At first, I followed the others down the shingle beach of small-to-medium-sized pebbles. It made walking a challenge as we made our way along the shore toward the closest Adélie colony.
Most tourists who visit Paulet Island come to see the more than 100,000 pairs of penguins that populate the circular island, which is less than a mile across. The colony covered most of the island, so it wasn’t hard to find. I watched with the others for a while, but “Paulet Island” rang in my head as an important link to the Shackleton saga. I wanted to see the hut Shackleton had tried to reach in order to save his men. It turns out that the hut in Hope Bay was also part of the ship Antarctic’s story, and how the hut on Paulet got built.
Before Shackleton
Otto Nordenskjold led the Swedish Antarctic Expedition to the Antarctic Peninsula from 1901 to 1904. During the exploratory journey, he named Antarctic Sound for his ship named Antarctic, the first vessel to navigate the full length of this body of water. At the beginning of the Antarctic winter of 1902, the northern hemisphere’s summer, the ship sailed west to east through the Antarctic Sound, passed Paulet Island, and turned south. It dropped off five men, including Nordenskjold, on Snowhill Island, located south of Paulet Island in the Weddell Sea, to overwinter and continue collecting data. By then, all the men were familiar with the Antarctic Sound region.
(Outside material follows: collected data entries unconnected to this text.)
(* ===== verification/Ps2.v ===== *)
(** * The PS/2 controller

    [device/ps2_8042.rs].  The controller answers on its status and command port
    0x64 and on its data port 0x60; the loops that wait for it run on fuel. *)

From S2P Require Import Prelude Fmt Ports Serial.

Record Ps2 := mkPs2 { controller : Port; ps2_device : Port }.

Definition ps2_new (controller device : Z) : Ps2 := mkPs2 (port_new 8 controller) (port_new 8 device).

Definition PS2 : Ps2 := ps2_new 0x64 0x60.

(** The conditions of the two waiting loops, on the status read. *)
Definition output_empty (status : Z) : bool := Z.land status 0x1 =? 0.
Definition input_full (status : Z) : bool := Z.land status 0x2 =? 1.

Section Ps2.
Context `{Hardware}.

Definition wait_then_read (fuel : nat) (self : Ps2) (l : io_log) : outcome (Z * io_log) :=
  let? l := poll fuel (controller self) output_empty l in
  Ok (port_read (ps2_device self) l).

Definition wait_then_write (fuel : nat) (data : Z) (self : Ps2) (l : io_log) : outcome io_log :=
  let? l := poll fuel (controller self) input_full l in
  Ok (port_write (ps2_device self) data l).

(** [Ps2::init]; [pf] is the fuel of its two messages, and [failed] is what an [assert!]
    that fails runs, with its message and the accesses made until then. *)
Definition ps2_init_or (failed : string -> io_log -> outcome io_log) (pf fuel : nat) (self : Ps2) (l : io_log) : outcome io_log :=
  let command v l := port_write (controller self) v l in
  let? l := println pf (bytes_of "[ dev ] Initialising PS/2 8042 controller." ++ nl) l in
  let l := command 0xAD l in
  let l := command 0xA7 l in
  let (_, l) := port_read (ps2_device self) l in
  let l := command 0x20 l in
  let? (config_byte, l) := wait_then_read fuel self l in
  let config_byte := Z.land config_byte (not_w 8 (2 ^ 0)) in
  let config_byte := Z.land config_byte (not_w 8 (2 ^ 1)) in
  let l := command 0x60 l in
  let? l := wait_then_write fuel config_byte self l in
  let l := command 0xAA l in
  let? (test, l) := wait_then_read fuel self l in
  if negb (test =? 0x55) then failed "PS/2 self test failed" l else
  let l := command 0xAB l in
  let? (test, l) := wait_then_read fuel self l in
  if negb (test =? 0x0) then failed "Interface tests failed" l else
  let l := command 0xAE l in
  let l := command 0x20 l in
  let? (enable, l) := wait_then_read fuel self l in
  let enable := Z.lor enable (2 ^ 0) in
  let l := command 0x60 l in
  let? l := wait_then_write fuel enable self l in
  let (_, l) := port_read (ps2_device self) l in
  println pf (bytes_of "[ dev ] PS/2 8042 initialised." ++ nl) l.

Definition ps2_init (pf fuel : nat) (self : Ps2) (l : io_log) : outcome io_log :=
  ps2_init_or (fun msg _ => panic msg) pf fuel self l.

Definition ps2_read_char (self : Ps2) (l : io_log) : Z * io_log := port_read (ps2_device self) l.

Definition read_char (l : io_log) : Z * io_log := ps2_read_char PS2 l.

(** ** Waiting *)

(** A conversation with the controller, one step after the other: a message printed on
    the serial port, a command, a data byte (the status is read once before it), a read of
    the data port that waits for the status to show data, and one that does not. *)
Inductive step :=
  | Say (text : list Z)
  | Command (v : Z)
  | Data (v : Z)
  | Answer (v : Z)
  | Flush (v : Z).

(** What the steps of a conversation look like on the ports: these accesses, in this
    order, and no others. *)
Inductive dialogue : list step -> io_log -> Prop :=
  | dl_done : dialogue [] []
  | dl_say text evs r rest :
      transmission COM1 text evs -> dialogue r rest -> dialogue (Say text :: r) (evs ++ rest)
  | dl_command v r rest : dialogue r rest -> dialogue (Command v :: r) (POut 8 0x64 v :: rest)
  | dl_data v status r rest :
      dialogue r rest -> dialogue (Data v :: r) (PIn 8 0x64 status :: POut 8 0x60 v :: rest)
  | dl_answer v evs r rest :
      polled (controller PS2) output_empty evs -> in_width 8 v -> dialogue r rest ->
      dialogue (Answer v :: r) (evs ++ PIn 8 0x60 v :: rest)
  | dl_flush v r rest : dialogue r rest -> dialogue (Flush v :: r) (PIn 8 0x60 v :: rest).

Ltac converse :=
  repeat first [apply dl_done | apply dl_command | apply dl_data | apply dl_flush
    | eapply dl_answer; [eassumption|eassumption|] | eapply dl_say; [eassumption|]].

Lemma wait_read_spec n fuel l :
  settles (controller PS2) output_empty n -> (n < fuel)%nat ->
  exists v evs, wait_then_read fuel PS2 l = Ok (v, l ++ evs ++ [PIn 8 0x60 v]) /\ in_width 8 v /\
    polled (controller PS2) output_empty evs.
Proof.
  intros Hs Hf. unfold wait_then_read.
  destruct (poll_settles (controller PS2) output_empty n fuel l) as (evs & -> & Hp); [done..|]. cbn [obind].
  pose proof (port_read_range (ps2_device PS2) (l ++ evs) ltac:(simpl; lia)) as Hr.
  unfold port_read, port_in in *. simpl in *. eexists _, evs. rewrite app_assoc. by split.
Qed.

(** The masked status is 0 or 2, never 1. *)
Lemma input_full_false status : input_full status = false.
Proof.
  unfold input_full. destruct (Z.eqb_spec (Z.land status 2) 1) as [E|]; [|done].
  apply (f_equal (fun x => Z.testbit x 0)) in E. rewrite Z.land_spec, andb_false_r in E. done.
Qed.

Lemma wait_write_eq fuel data l :
  (0 < fuel)%nat ->
  wait_then_write fuel data PS2 l = Ok (l ++ [PIn 8 0x64 (trunc 8 (hw l 8 0x64)); POut 8 0x60 data]).
Proof.
  intros Hf. destruct fuel as [|fuel]; [lia|]. unfold wait_then_write. cbn [poll]. unfold port_read, port_in.
  rewrite input_full_false. cbn [obind]. unfold port_write, port_out. simpl. by rewrite <-app_assoc.
Qed.

Lemma wait_write_spec fuel data l :
  (0 < fuel)%nat -> exists status, wait_then_write fuel data PS2 l = Ok (l ++ [PIn 8 0x64 status; POut 8 0x60 data]).
Proof. intros Hf. eexists. by apply wait_write_eq. Qed.

(** The controller must not be written to while bit 1 of its status is set.
    [wait_then_write] compares the masked status with 1, which it never is: on a
    controller whose status shows a full input buffer it writes all the same,
    after a single read. *)
Theorem ps2_write_never_waits fuel data l :
  (0 < fuel)%nat -> Z.testbit (hw l 8 0x64) 1 = true ->
  exists status, wait_then_write fuel data PS2 l = Ok (l ++ [PIn 8 0x64 status; POut 8 0x60 data]) /\
    Z.testbit status 1 = true.
Proof.
  intros Hf Hfull. rewrite wait_write_eq by done. eexists. split; [reflexivity|]. unfold trunc.
  by rewrite Z.mod_pow2_bits_low by lia.
Qed.

(** ** [Ps2::init] *)

(** The conversation up to the answer [t1] of the self test, from there to the answer
    [t2] of the interface test, and the rest.  [c1] and [c2] are the configurations the
    controller reports, [x] and [y] what the data port held. *)
Definition starting (x c1 t1 : Z) : list step :=
  [Say (bytes_of "[ dev ] Initialising PS/2 8042 controller." ++ nl); Command 0xAD; Command 0xA7; Flush x;
   Command 0x20; Answer c1; Command 0x60; Data (Z.land (Z.land c1 0xfe) 0xfd); Command 0xAA; Answer t1].
Definition interface_test (t2 : Z) : list step := [Command 0xAB; Answer t2].
Definition enabling (c2 y : Z) : list step :=
  [Command 0xAE; Command 0x20; Answer c2; Command 0x60; Data (Z.lor c2 1); Flush y;
   Say (bytes_of "[ dev ] PS/2 8042 initialised." ++ nl)].

Lemma flush_spec l : exists x, port_read (ps2_device PS2) l = (x, l ++ [PIn 8 0x60 x]).
Proof. unfold port_read, port_in. simpl. by eexists. Qed.

Ltac flushes x :=
  match goal with |- context [port_read (ps2_device PS2) ?l] => destruct (flush_spec l) as [x ->] end.
Ltac answers v p :=
  match goal with Hs : settles (controller PS2) _ ?n, Hf : (?n < ?fuel)%nat |- context [wait_then_read _ PS2 ?l] =>
    destruct (wait_read_spec n fuel l Hs Hf) as (v & p & -> & ? & ?) end; cbn [obind].
Ltac writes x :=
  match goal with |- context [wait_then_write ?fuel ?d PS2 ?l] =>
    destruct (wait_write_spec fuel d l ltac:(assumption)) as [x ->] end; cbn [obind].
Ltac same_log :=
  f_equal; unfold port_write, port_out; repeat first [rewrite <-!app_assoc | progress cbn [app]]; reflexivity.

Lemma ps2_init_spec n k pf fuel l :
  settles (controller PS2) output_empty n -> (n < fuel)%nat ->
  settles (port_new 8 (0x3f8 + 5)) is_transmit_empty k -> (k < pf)%nat ->
  exists x c1 t1 e1, dialogue (starting x c1 t1) e1 /\
    if negb (t1 =? 0x55) then forall failed, ps2_init_or failed pf fuel PS2 l = failed "PS/2 self test failed" (l ++ e1)
    else exists t2 e2, dialogue (interface_test t2) e2 /\
      if negb (t2 =? 0) then forall failed, ps2_init_or failed pf fuel PS2 l = failed "Interface tests failed" (l ++ e1 ++ e2)
      else exists c2 y e3, dialogue (enabling c2 y) e3 /\
        forall failed, ps2_init_or failed pf fuel PS2 l = Ok (l ++ e1 ++ e2 ++ e3).
Proof.
  intros Hs Hf Hser Hpf. assert (H0 : (0 < fuel)%nat) by lia. unfold ps2_init_or.
  destruct (println_transmits k pf (bytes_of "[ dev ] Initialising PS/2 8042 controller." ++ nl) l Hser Hpf)
    as (m1 & -> & G1). cbn [obind]. flushes x. answers c1 p1. writes s1. answers t1 p2.
  exists x, c1, t1, (m1 ++ POut 8 0x64 0xAD :: POut 8 0x64 0xA7 :: PIn 8 0x60 x :: POut 8 0x64 0x20 ::
    p1 ++ PIn 8 0x60 c1 :: POut 8 0x64 0x60 :: PIn 8 0x64 s1 :: POut 8 0x60 (Z.land (Z.land c1 0xfe) 0xfd) ::
    POut 8 0x64 0xAA :: p2 ++ [PIn 8 0x60 t1]).
  split; [converse|]. destruct (t1 =? 0x55); cbn [negb]; [|intros failed; same_log]. answers t2 p3.
  exists t2, (POut 8 0x64 0xAB :: p3 ++ [PIn 8 0x60 t2]).
  split; [converse|]. destruct (t2 =? 0); cbn [negb]; [|intros failed; same_log]. answers c2 p4. writes s2. flushes y.
  match goal with |- context [println pf ?t ?l'] =>
    destruct (println_transmits k pf t l' Hser Hpf) as (m2 & -> & G2) end.
  exists c2, y, (POut 8 0x64 0xAE :: POut 8 0x64 0x20 :: p4 ++ PIn 8 0x60 c2 :: POut 8 0x64 0x60 :: PIn 8 0x64 s2 ::
    POut 8 0x60 (Z.lor c2 1) :: PIn 8 0x60 y :: m2 ++ []).
  split; [converse|]. intros failed. rewrite (app_nil_r m2). same_log.
Qed.

(** C38: Initialising the controller ends, on a controller that shows its data within [n]
    reads of its status, and a UART that is ready within [k].  Its accesses, in their
    order, are the conversation [starting]: one line printed, both devices disabled, the
    data port flushed, the configuration the controller reports written back with both
    interrupts off, and the self test.  Unless the answer is 0x55 that is all, and the
    first assertion fails.  Then the interface test; unless the answer is 0, the second
    assertion fails there.  Otherwise [enabling] follows: the devices are enabled and the
    configuration written back with the first interrupt on, and only now, last of all,
    the second line is printed.  In [ps2_init] a failed assertion is a panic. *)
Theorem ps2_init_correct n k pf fuel l :
  settles (controller PS2) output_empty n -> (n < fuel)%nat ->
  settles (port_new 8 (0x3f8 + 5)) is_transmit_empty k -> (k < pf)%nat ->
  ps2_init pf fuel PS2 l = ps2_init_or (fun msg _ => panic msg) pf fuel PS2 l /\
  exists x c1 t1 e1, dialogue (starting x c1 t1) e1 /\
    if negb (t1 =? 0x55) then forall failed, ps2_init_or failed pf fuel PS2 l = failed "PS/2 self test failed" (l ++ e1)
    else exists t2 e2, dialogue (interface_test t2) e2 /\
      if negb (t2 =? 0) then forall failed, ps2_init_or failed pf fuel PS2 l = failed "Interface tests failed" (l ++ e1 ++ e2)
      else exists c2 y e3, dialogue (enabling c2 y) e3 /\
        forall failed, ps2_init_or failed pf fuel PS2 l = Ok (l ++ e1 ++ e2 ++ e3).
Proof. intros Hs Hf Hser Hpf. split; [done|by apply (ps2_init_spec n k)]. Qed.

(** It fails only when a test fails. *)
Lemma ps2_init_err n k pf fuel l e :
  settles (controller PS2) output_empty n -> (n < fuel)%nat ->
  settles (port_new 8 (0x3f8 + 5)) is_transmit_empty k -> (k < pf)%nat ->
  ps2_init pf fuel PS2 l = Err e -> e = EPanic "PS/2 self test failed" \/ e = EPanic "Interface tests failed".
Proof.
  intros H1 H2 H3 H4. unfold ps2_init. destruct (ps2_init_spec n k pf fuel l H1 H2 H3 H4) as (x & c1 & t1 & e1 & _ & Hr).
  destruct (negb (t1 =? 0x55)); [rewrite Hr; intros [= <-]; by left|]. destruct Hr as (t2 & e2 & _ & Hr).
  destruct (negb (t2 =? 0)); [rewrite Hr; intros [= <-]; by right|]. destruct Hr as (c2 & y & e3 & _ & ->). done.
Qed.

End Ps2.

(** ** A controller that is ready at once and passes its tests *)

Definition ps2_hw : Hardware := fun l _ port =>
  if decide (port = 0x3f8 + 5) then 0x60 else
  if decide (port = 0x64) then 0x1f else
  match last_out 0x64 l with
  | Some 0xAA => 0x55
  | Some 0x20 => 0x65
  | _ => 0
  end.

Lemma ps2_hw_settles : @settles ps2_hw (controller PS2) output_empty 0.
Proof. intros l. exists 0%nat. split; [lia|]. cbn [reads]. reflexivity. Qed.

Lemma ps2_hw_serial : @settles ps2_hw (port_new 8 (0x3f8 + 5)) is_transmit_empty 0.
Proof. intros l. exists 0%nat. split; [lia|]. cbn [reads]. reflexivity. Qed.

Lemma ps2_write_never_waits_witness :
  exists status, @wait_then_write ps2_hw 5 0x42 PS2 [] = Ok [PIn 8 0x64 status; POut 8 0x60 0x42] /\
    Z.testbit status 1 = true.
Proof. exact (@ps2_write_never_waits ps2_hw 5 0x42 [] ltac:(lia) eq_refl). Defined.

(** The same controller with a self test that fails. *)
Definition broken_hw : Hardware := fun l w port =>
  if decide (port = 0x60) then 0xfc else ps2_hw l w port.

Lemma broken_hw_settles : @settles broken_hw (controller PS2) output_empty 0.
Proof. intros l. exists 0%nat. split; [lia|]. cbn [reads]. reflexivity. Qed.

Lemma broken_hw_serial : @settles broken_hw (port_new 8 (0x3f8 + 5)) is_transmit_empty 0.
Proof. intros l. exists 0%nat. split; [lia|]. cbn [reads]. reflexivity. Qed.

(** The first controller is initialised, in the three parts of the conversation; the
    second fails the self test, and its conversation ends there. *)
Lemma ps2_init_correct_witness :
  (exists x c1 t1 t2 c2 y e1 e2 e3, @ps2_init ps2_hw 1 1 PS2 [] = Ok (e1 ++ e2 ++ e3) /\
     dialogue (starting x c1 t1) e1 /\ dialogue (interface_test t2) e2 /\ dialogue (enabling c2 y) e3) /\
  (exists x c1 t1 e1, dialogue (starting x c1 t1) e1 /\
     @ps2_init_or broken_hw (fun _ l => Ok l) 1 1 PS2 [] = Ok e1).
Proof.
  split.
  - assert (Hok : ok_bool (@ps2_init ps2_hw 1 1 PS2 []) = true) by (vm_compute; reflexivity).
    destruct (@ps2_init_correct ps2_hw 0 0 1 1 [] ps2_hw_settles (le_n 1) ps2_hw_serial (le_n 1)) as [E H]. rewrite E in *.
    destruct H as (x & c1 & t1 & e1 & D1 & H).
    destruct (negb (t1 =? 0x55)); [rewrite H in Hok; discriminate Hok|]. destruct H as (t2 & e2 & D2 & H).
    destruct (negb (t2 =? 0)); [rewrite H in Hok; discriminate Hok|]. destruct H as (c2 & y & e3 & D3 & H).
    exists x, c1, t1, t2, c2, y, e1, e2, e3.
    split; [|exact (conj D1 (conj D2 D3))]. exact (H (fun msg _ => panic msg)).
  - pose (r := @ps2_init_or broken_hw (fun msg l => Err (EPanic msg)) 1 1 PS2 []).
    assert (Hbad : r = Err (EPanic "PS/2 self test failed")) by (vm_compute; reflexivity). unfold r in Hbad. clear r.
    destruct (@ps2_init_correct broken_hw 0 0 1 1 [] broken_hw_settles (le_n 1) broken_hw_serial (le_n 1)) as [_ H].
    destruct H as (x & c1 & t1 & e1 & D1 & H). destruct (negb (t1 =? 0x55)).
    + exists x, c1, t1, e1. split; [exact D1|exact (H (fun _ l => Ok l))].
    + exfalso. destruct H as (t2 & e2 & _ & H).
      destruct (negb (t2 =? 0)); [|destruct H as (c2 & y & e3 & _ & H)]; rewrite H in Hbad; discriminate Hbad.
Defined.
The ship sailed back through Antarctic Sound and turned north for the Falklands. Several months later, the Antarctic returned to pick up the five men on Snow Hill Island. However, the weather stayed cold that Antarctic summer, much the same as the year Shackleton arrived. Captain Carl Larsen realized they might not be able to pick up Nordenskjold’s party before winter set in again. Nordenskjold and Larsen, familiar with the vagaries of the Antarctic, had planned for this possibility and the ship dropped three men at Hope Bay to construct a depot with supplies in case Nordenskjold’s party had to spend another winter. They could be more mobile on land than the ship at sea and would know where the extra supplies would be dropped. The ship continued to try and reach them, but ironically, during that effort, Antarctic sank in the Antarctic Sound about 25 miles off the coast of Paulet Island, short of Snowhill Island.The crewmembers of Antarctic found refuge on Paulet Island. Here, the twenty crewmen built the small, thick-walled stone hut, 34 feet by 22 feet, to protect them against the extreme cold. They also killed as many penguins as they could for food and fuel during the winter. Amazingly, when spring finally arrived, Antarctic’s crew from Paulet Island and Nordenskjold’s party of five from Snow Hill all joined the three men who wintered at Hope Bay. To give a sense of distances, Snow Hill Island is about 75 miles from both Hope Bay and Paulet Island, and those two islands are 40 miles apart.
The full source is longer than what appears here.